Sending order to API
// Send to UniswapX order stream
const response = await fetch("https://api.uniswap.org/v2/orders", {
method: "POST",
headers: { "Content-Type": "application/json" },
body: JSON.stringify(signedOrder),
});
const { hash } = await response.json();
// Monitor status
const statusResponse = await fetch(`https://api.uniswap.org/v2/orders?orderHash=${hash}`);
const { orderStatus } = await statusResponse.json();
// orderStatus: "open" | "filled" | "cancelled" | "expired"
Tracking execution
UniswapX API polling — simple approach. For real-time updates: subscribe to Fill(orderHash, filler, swapper, nonce) events from Reactor contract via WebSocket or The Graph.
Filler-side integration
If the goal is to become a filler (order executor) for income:
Filler architecture: Service monitors open orders via UniswapX API, evaluates profitability of each order (current price vs auction price), executes via execute() or executeBatch() on Reactor contract.

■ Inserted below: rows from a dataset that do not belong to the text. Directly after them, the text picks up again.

Definition set_original_entity (o : option str) (e : ExtractedEntity) : ExtractedEntity :=
  {| xe_name := xe_name e; xe_type := xe_type e; xe_summary := xe_summary e; xe_original := o |}.
Definition retype (t : str) (o : option str) (e : ExtractedEntity) : ExtractedEntity :=
  {| xe_name := xe_name e; xe_type := t; xe_summary := xe_summary e; xe_original := o |}.
Definition set_original_edge (o : option str) (e : ExtractedEdge) : ExtractedEdge :=
  {| xd_source := xd_source e; xd_target := xd_target e; xd_fact := xd_fact e; xd_type := xd_type e; xd_valid := xd_valid e; xd_invalid := xd_invalid e; xd_original := o |}.
Definition relate (t : option str) (o : option str) (e : ExtractedEdge) : ExtractedEdge :=
  {| xd_source := xd_source e; xd_target := xd_target e; xd_fact := xd_fact e; xd_type := t; xd_valid := xd_valid e; xd_invalid := xd_invalid e; xd_original := o |}.
Definition redirect (s t : str) (e : ExtractedEdge) : ExtractedEdge :=
  {| xd_source := s; xd_target := t; xd_fact := xd_fact e; xd_type := xd_type e; xd_valid := xd_valid e; xd_invalid := xd_invalid e; xd_original := xd_original e |}.

(** The originals a model may claim are cleared.
    Source: core/src/episode.rs 439-441 (add_episode) *)
Definition clear_edge_originals (edges : list ExtractedEdge) : list ExtractedEdge := set_original_edge None <$> edges.
(** Source: core/src/episode.rs 449-451 (add_episode) *)
Definition clear_entity_originals (entities : list ExtractedEntity) : list ExtractedEntity := set_original_entity None <$> entities.
(** The named ones, and how many went.
    Source: core/src/episode.rs 471-473 (add_episode) *)
Definition retain_named (entities : list ExtractedEntity) : list ExtractedEntity * N :=
  let kept := List.filter (λ e, nonempty (trim (xe_name e))) entities in
  (kept, (N.of_nat (length entities) - N.of_nat (length kept))%N).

Liquidity sources for filler:
- Own inventory (pre-funded tokens)
- Flash swap via Uniswap V3 (atomically: get from pool → send to user → return to pool)
- Routing via Jupiter/1inch for finding better execution price
Filler reactor contract:
contract UniswapXFiller is IReactorCallback {
function reactorCallback(
ResolvedOrder[] calldata resolvedOrders,
bytes calldata callbackData
) external override {
// Tokens already transferred from swapper to this contract
// Execute routing via Uniswap V3 or other source
// Return required output tokens to Reactor
}
}
Supported networks
| Network | Reactor address | Status |
|---|---|---|
| Ethereum mainnet | ExclusiveDutchOrderReactor | Production |
| Polygon | ExclusiveDutchOrderReactor | Production |
| Arbitrum | ExclusiveDutchOrderReactor | Production |
| Optimism | ExclusiveDutchOrderReactor | Production |
| Base | ExclusiveDutchOrderReactor | Production |
For cross-chain swaps — UniswapX with cross-chain routing (experimental, based on Across Protocol).
Development process
Analytics (1-2 days). Define task: integrator (add UniswapX to existing dApp) or filler (earn on order execution).
Development (3-5 days).
- For integrator: SDK integration, Permit2 flow, UI components, order tracking.

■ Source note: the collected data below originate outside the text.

(* ===== verification/Canonicalize.v ===== *)
(** * Canonicalize: giving stored edges a declared relation type (core/src/canonicalize.rs)

    The edges of a group are read in pages, classified by their name and type, the rest by the
    similarity of their fact to a type's description, and written back in batches.  The database
    rows are a list; other writers may change them before each batch.  The embedder, the failures
    of statements and the flush to the log are the class [CanonDeps]; [cs_log] collects what has
    been handed to the flush.  Progress events and the percentages of the report are left out. *)

From S2P Require Import Prelude Text Numbers Regex Json WalGeneration WalScan Checkpoint WalGroup Wal LegacyWal Replay WalExec Pointer Ontology SummaryMerge Replies Prompts Extraction Graph IdentifierVeto Search DedupSearch EpisodeFilter.

(** Source: core/src/canonicalize.rs 32-32 (PAGE_SIZE) *)
Definition PAGE_SIZE : nat := 500.
(** Source: core/src/canonicalize.rs 33-33 (WRITE_BATCH_SIZE) *)
Definition WRITE_BATCH_SIZE : nat := 250.

(** Source: core/src/canonicalize.rs 69-77 (EdgeClass) *)
Inductive EdgeClass := Mapped (canonical : str) | Noise | Residual.
Global Instance EdgeClass_eq_dec : EqDecision EdgeClass.
Proof. solve_decision. Defined.
(** Source: core/src/canonicalize.rs 79-85 (EdgeRecord) *)
Record EdgeRecord := { er_uuid : str; er_name : str; er_type : option str; er_fact : str }.
(** Source: core/src/canonicalize.rs 89-100 (LexicalIndex) *)
Record LexicalIndex := {
  ix_exact : gmap str str; ix_keywords : list (str * str); ix_canonical_names : gset str; ix_assert_only_names : gset str }.
(** Source: core/src/canonicalize.rs 121-149 (build_lexical_index) *)
Definition build_lexical_index (onto : Ontology) : LexicalIndex :=
  {| ix_exact := build_alias_map onto;
     ix_keywords := concat ((λ rt, if rt_extract rt then (λ kw, (kw, rt_name rt)) <$> rt_keywords rt else []) <$> relation_types onto);
     ix_canonical_names := list_to_set (rt_name <$> relation_types onto);
     ix_assert_only_names := list_to_set (rt_name <$> List.filter (λ rt, negb (rt_extract rt)) (relation_types onto)) |}.

(** [[A-Z][A-Z0-9 ]*] *)
Definition caps : regex := RCat (RClass is_ascii_upper) (RStar (RClass (λ c, is_ascii_upper c || is_ascii_digit c || (c =? 32)%N))).
(** Source: core/src/canonicalize.rs 158-158 (is_noise_edge) *)
Definition NOISE_RE : regex :=
  RCat caps (RCat (RStar (RClass is_whitespace)) (RCat (RAlt (RLit [8594%N]) (RLit #"->")) (RCat (RStar (RClass is_whitespace)) caps))).
(** Source: core/src/canonicalize.rs 153-160 (is_noise_edge) *)
Definition is_noise_edge (s : str) : bool := full_match NOISE_RE (trim s).

Section classify.
Context {U : Unicode}.
(** Source: core/src/canonicalize.rs 203-208 (classify_edge_lexically) *)
Definition keyword_match (keywords : list (str * str)) (lower : str) : option str :=
  find_first (λ '(kw, canonical), if contains kw lower then Some canonical else None) keywords.
(** An alias or a keyword of the normalised text. *)
Definition evidence (idx : LexicalIndex) (text : str) : option str :=
  let normalized := normalize_relation_type text in
  match ix_exact idx !! normalized with
  | Some canonical => Some canonical
  | None => keyword_match (ix_keywords idx) (to_lowercase normalized)
  end.
(** Source: core/src/canonicalize.rs 175-232 (classify_edge_lexically) *)
Definition classify_edge_lexically (name : str) (current_rt : option str) (idx : LexicalIndex) : EdgeClass :=
  if is_noise_edge name then Noise
  else if match current_rt with Some rt => is_noise_edge rt | None => false end then Noise
  else
    match current_rt with
    | Some rt =>
        if bool_decide (rt ∈ ix_assert_only_names idx) then Mapped rt
        else match evidence idx name with
             | Some canonical => Mapped canonical
             | None => if bool_decide (rt ∈ ix_canonical_names idx) then Mapped rt
                       else match evidence idx rt with Some canonical => Mapped canonical | None => Residual end
             end
    | None => match evidence idx name with Some canonical => Mapped canonical | None => Residual end
    end.
End classify.

(** ** The pass *)

(** An edge row; the type column may be null. *)
Record edge_row := { rw_uuid : str; rw_group : str; rw_name : str; rw_fact : str; rw_type : option str }.
(** Source: core/src/db.rs 3690-3715 (dump_relatos_page) *)
Definition dump_relatos_page (table : list edge_row) (group_id : str) (offset limit : nat) : list edge_row :=
  take limit (drop offset (sort_by (λ a b, str_leb (rw_uuid a) (rw_uuid b)) (List.filter (λ r, bool_decide (rw_group r = group_id)) table))).
(** An empty column counts as none.
    Source: core/src/canonicalize.rs 266-282 (canonicalize_relations) *)
Definition edge_record (r : edge_row) : EdgeRecord :=
  {| er_uuid := rw_uuid r; er_name := rw_name r; er_type := match rw_type r with Some [] | None => None | Some rt => Some rt end; er_fact := rw_fact r |}.
(** The loop ends with a page that is not full, so a turn per page and one more is enough.
    Source: core/src/canonicalize.rs 260-288 (canonicalize_relations) *)
Fixpoint read_pages (fuel : nat) (table : list edge_row) (group_id : str) (page_error : nat → option str) (offset : nat) : result Error (list EdgeRecord) :=
  match fuel with
  | O => Ok []
  | S fuel =>
      match page_error offset with
      | Some e => Err (Ipc (Msg "read edges page: {e}" [AStr e]))
      | None =>
          let rows := dump_relatos_page table group_id offset PAGE_SIZE in
          if (length rows <? PAGE_SIZE)%nat then Ok (edge_record <$> rows)
          else let? more := read_pages fuel table group_id page_error (offset + length rows) in Ok ((edge_record <$> rows) ++ more)
      end
  end.
(** [MATCH (n:RelatesToNode_ {uuid: $uuid}) SET n.relation_type = $rt] *)
Abbreviation statement := (str * str)%type.
Definition set_relation_type (st : statement) (table : list edge_row) : list edge_row :=
  (λ r, if bool_decide (rw_uuid r = st.1) then {| rw_uuid := rw_uuid r; rw_group := rw_group r; rw_name := rw_name r; rw_fact := rw_fact r; rw_type := Some st.2 |} else r) <$> table.
(** The value to write, if any: a noise edge that has a type keeps it.
    Source: core/src/canonicalize.rs 440-480 (canonicalize_relations) *)
Definition target (current_rt : option str) (class : EdgeClass) : option str :=
  match class with
  | Mapped canonical => if bool_decide (current_rt = Some canonical) then None else Some canonical
  | Residual => if bool_decide (current_rt = Some UNCLASSIFIED) then None else Some UNCLASSIFIED
  | Noise => if nonempty (trim (default [] current_rt)) then None else Some UNCLASSIFIED
  end.

(** Source: core/src/canonicalize.rs 38-42 (CanonicalizeParams) *)
Record CanonicalizeParams `{VecFloats} := { cp_group : str; cp_dry_run : bool; cp_threshold : option F32 }.
(** Source: core/src/canonicalize.rs 44-52 (CanonicalizeReport) *)
Record CanonicalizeReport := {
  cr_group : str; cr_total : nat; cr_mapped : nat; cr_noise : nat; cr_residual : nat; cr_promoted : nat; cr_dry_run : bool; cr_warning : option msg }.
Class CanonDeps (W : Type) `{VecFloats} := {
  cd_db : W → bool;
  cd_connect_error : W → option str;
  cd_page_error : W → nat → option str;
  cd_others : W → list edge_row → list edge_row;
  cd_embed : str → W → result Error vec * W;
  cd_exec_error : W → statement → option Error;
  cd_flush : str → list statement → W → option (N * option str) * W;
  cd_position_ok : W → bool;
  cd_identity : str * Z;
  cd_next : W → W;
}.

Section pass.
Context {U : Unicode} {VF : VecFloats} {W : Type} {CD : CanonDeps W} (DEFAULT_EMBEDDING_THRESHOLD : F32).
Record cst := { cs_world : W; cs_table : list edge_row; cs_positions : positions; cs_log : list statement }.
Definition at_world (w : W) (s : cst) : cst := {| cs_world := w; cs_table := cs_table s; cs_positions := cs_positions s; cs_log := cs_log s |}.

(** One embedding per description; an error drops them all.
    Source: core/src/canonicalize.rs 345-357 (canonicalize_relations) *)
Fixpoint embed_glosses (types : list (str * str)) (acc : list (str * vec)) (w : W) : (list (str * vec) * option msg) * W :=
  match types with
  | [] => ((acc, None), w)
  | (name, desc) :: types =>
      match cd_embed desc w with
      | (Ok emb, w) => embed_glosses types (acc ++ [(name, emb)]) w
      | (Err e, w) => (([], Some (Msg "embedding fallback skipped: embedder error: {e}" [])), w)
      end
  end.
(** Source: core/src/canonicalize.rs 326-359 (canonicalize_relations) *)
Definition gloss_embeddings (onto : Ontology) (w : W) : (list (str * vec) * option msg) * W :=
  match omap (λ rt, d ← rt_description rt; if nonempty d then Some (rt_name rt, d) else None) (extractable_relation_types onto) with
  | [] => (([], Some (Msg "embedding fallback skipped: no canonical types have description glosses" [])), w)
  | types => embed_glosses types [] w
  end.
(** [max_by]: the last of the greatest, incomparable ones counting as equal.
    Source: core/src/canonicalize.rs 378-381 (canonicalize_relations) *)
Definition best_gloss (fact_emb : vec) (glosses : list (str * vec)) : option (str * F32) :=
  foldl (λ best '(name, emb), let sim := cosine_similarity fact_emb emb in
                              match best with Some (n, b) => if f32_lt sim b then Some (n, b) else Some (name, sim) | None => Some (name, sim) end) None glosses.
(** Source: core/src/canonicalize.rs 372-394 (canonicalize_relations) *)
Definition promote (threshold : F32) (glosses : list (str * vec)) (e : EdgeRecord) (w : W) : option str * W :=
  match er_fact e with
  | [] => (None, w)
  | fact =>
      match cd_embed fact w with
      | (Ok emb, w) => (best ← best_gloss emb glosses; if f32_ge best.2 threshold then Some best.1 else None, w)
      | (Err _, w) => (None, w)
      end
  end.
(** Source: core/src/canonicalize.rs 361-396 (canonicalize_relations) *)
Fixpoint promote_residuals (threshold : F32) (glosses : list (str * vec)) (l : list (EdgeRecord * EdgeClass)) (promoted : nat) (w : W) :
    list (EdgeRecord * EdgeClass) * nat * W :=
  match l with
  | [] => ([], promoted, w)
  | (e, Residual) :: l =>
      let '(p, w) := promote threshold glosses e w in
      let '(out, promoted, w) := promote_residuals threshold glosses l (match p with Some _ => S promoted | None => promoted end) w in
      ((e, match p with Some canonical => Mapped canonical | None => Residual end) :: out, promoted, w)
  | (e, class) :: l => let '(out, promoted, w) := promote_residuals threshold glosses l promoted w in ((e, class) :: out, promoted, w)
  end.
Definition is_mapped (c : EdgeClass) : bool := match c with Mapped _ => true | _ => false end.
Definition is_noise (c : EdgeClass) : bool := match c with Noise => true | _ => false end.
Definition is_residual (c : EdgeClass) : bool := match c with Residual => true | _ => false end.
Definition count_class (f : EdgeClass → bool) (l : list (EdgeRecord * EdgeClass)) : nat := length (List.filter (f ∘ snd) l).

(** A batch's statements in order, up to the first that fails.
    Source: core/src/canonicalize.rs 437-489 (canonicalize_relations) *)
Fixpoint exec_batch (batch : list (EdgeRecord * EdgeClass)) (pending : list statement) (table : list edge_row) (w : W) : result Error unit * list statement * list edge_row * W :=
  match batch with
  | [] => (Ok tt, pending, table, w)
  | (e, class) :: batch =>
      match target (er_type e) class with
      | None => exec_batch batch pending table w
      | Some rt =>
          match cd_exec_error w (er_uuid e, rt) with
          | Some err => (Err err, pending, table, cd_next w)
          | None => exec_batch batch (pending ++ [(er_uuid e, rt)]) (set_relation_type (er_uuid e, rt) table) (cd_next w)
          end
      end
  end.
(** Whatever succeeded is flushed before an error is returned.
    Source: core/src/canonicalize.rs 423-503 (canonicalize_relations) *)
Definition write_batch (group_id : str) (batch : list (EdgeRecord * EdgeClass)) (s : cst) : result Error unit * cst :=
  let table := cd_others (cs_world s) (cs_table s) in
  match cd_connect_error (cs_world s) with
  | Some e => (Err (Ipc (Msg "db: {e}" [AStr e])), {| cs_world := cs_world s; cs_table := table; cs_positions := cs_positions s; cs_log := cs_log s |})
  | None =>
      let '(r, pending, table, w) := exec_batch batch [] table (cs_world s) in
      let '(seq, w) := cd_flush group_id pending w in
      (r, {| cs_world := w; cs_table := table; cs_positions := advance_wal_position (cd_position_ok w) group_id seq cd_identity (cs_positions s);
             cs_log := cs_log s ++ pending |})
  end.
Fixpoint write_batches (group_id : str) (batches : list (list (EdgeRecord * EdgeClass))) (s : cst) : result Error unit * cst :=
  match batches with
  | [] => (Ok tt, s)
  | b :: batches => match write_batch group_id b s with (Ok _, s) => write_batches group_id batches s | out => out end
  end.
(** [slice::chunks] *)
Fixpoint batches_of {A} (fuel : nat) (l : list A) : list (list A) :=
  match fuel, l with
  | S fuel, _ :: _ => take WRITE_BATCH_SIZE l :: batches_of fuel (drop WRITE_BATCH_SIZE l)
  | _, _ => []
  end.
(** Source: core/src/canonicalize.rs 239-511 (canonicalize_relations) *)
Definition canonicalize_relations (params : CanonicalizeParams) (onto : Ontology) (s : cst) : result Error CanonicalizeReport * cst :=
  let threshold := default DEFAULT_EMBEDDING_THRESHOLD (cp_threshold params) in
  if negb (cd_db (cs_world s)) then (Err (DbUnavailable (Msg "DB unavailable" [])), s)
  else
    let table := cd_others (cs_world s) (cs_table s) in
    let s := {| cs_world := cs_world s; cs_table := table; cs_positions := cs_positions s; cs_log := cs_log s |} in
    match cd_connect_error (cs_world s) with
    | Some e => (Err (Ipc (Msg "db: {e}" [AStr e])), s)
    | None =>
        match read_pages (S (length table)) table (cp_group params) (cd_page_error (cs_world s)) 0 with
        | Err e => (Err e, s)
        | Ok edges =>
            let idx := build_lexical_index onto in
            let classified := (λ e, (e, classify_edge_lexically (er_name e) (er_type e) idx)) <$> edges in
            let '((glosses, warning), w) := gloss_embeddings onto (cs_world s) in
            let '(classified, promoted, w) :=
              match glosses with [] => (classified, 0%nat, w) | _ => promote_residuals threshold glosses classified 0 w end in
            let s := at_world w s in
            let report warning := {| cr_group := cp_group params; cr_total := length edges; cr_mapped := count_class is_mapped classified; cr_noise := count_class is_noise classified;
                             cr_residual := count_class is_residual classified; cr_promoted := promoted; cr_dry_run := cp_dry_run params; cr_warning := warning |} in
            if cp_dry_run params then (Ok (report None), s)
            else match write_batches (cp_group params) (batches_of (length classified) classified) s with
                 | (Ok _, s) => (Ok (report warning), s)
                 | (Err e, s) => (Err e, s)
                 end
        end
    end.
End pass.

- For filler: filler contract, order monitoring service, routing logic, profit calculation.
Testing. UniswapX provides testnet deployment (Sepolia). Test complete flow: signing → submission → monitoring → execution.
Timeline estimates
Basic UniswapX integration into existing dApp (order creation, Permit2, tracking) — 3-5 days. Filler bot with routing logic and flash swap — 1-2 weeks. Cost calculated individually.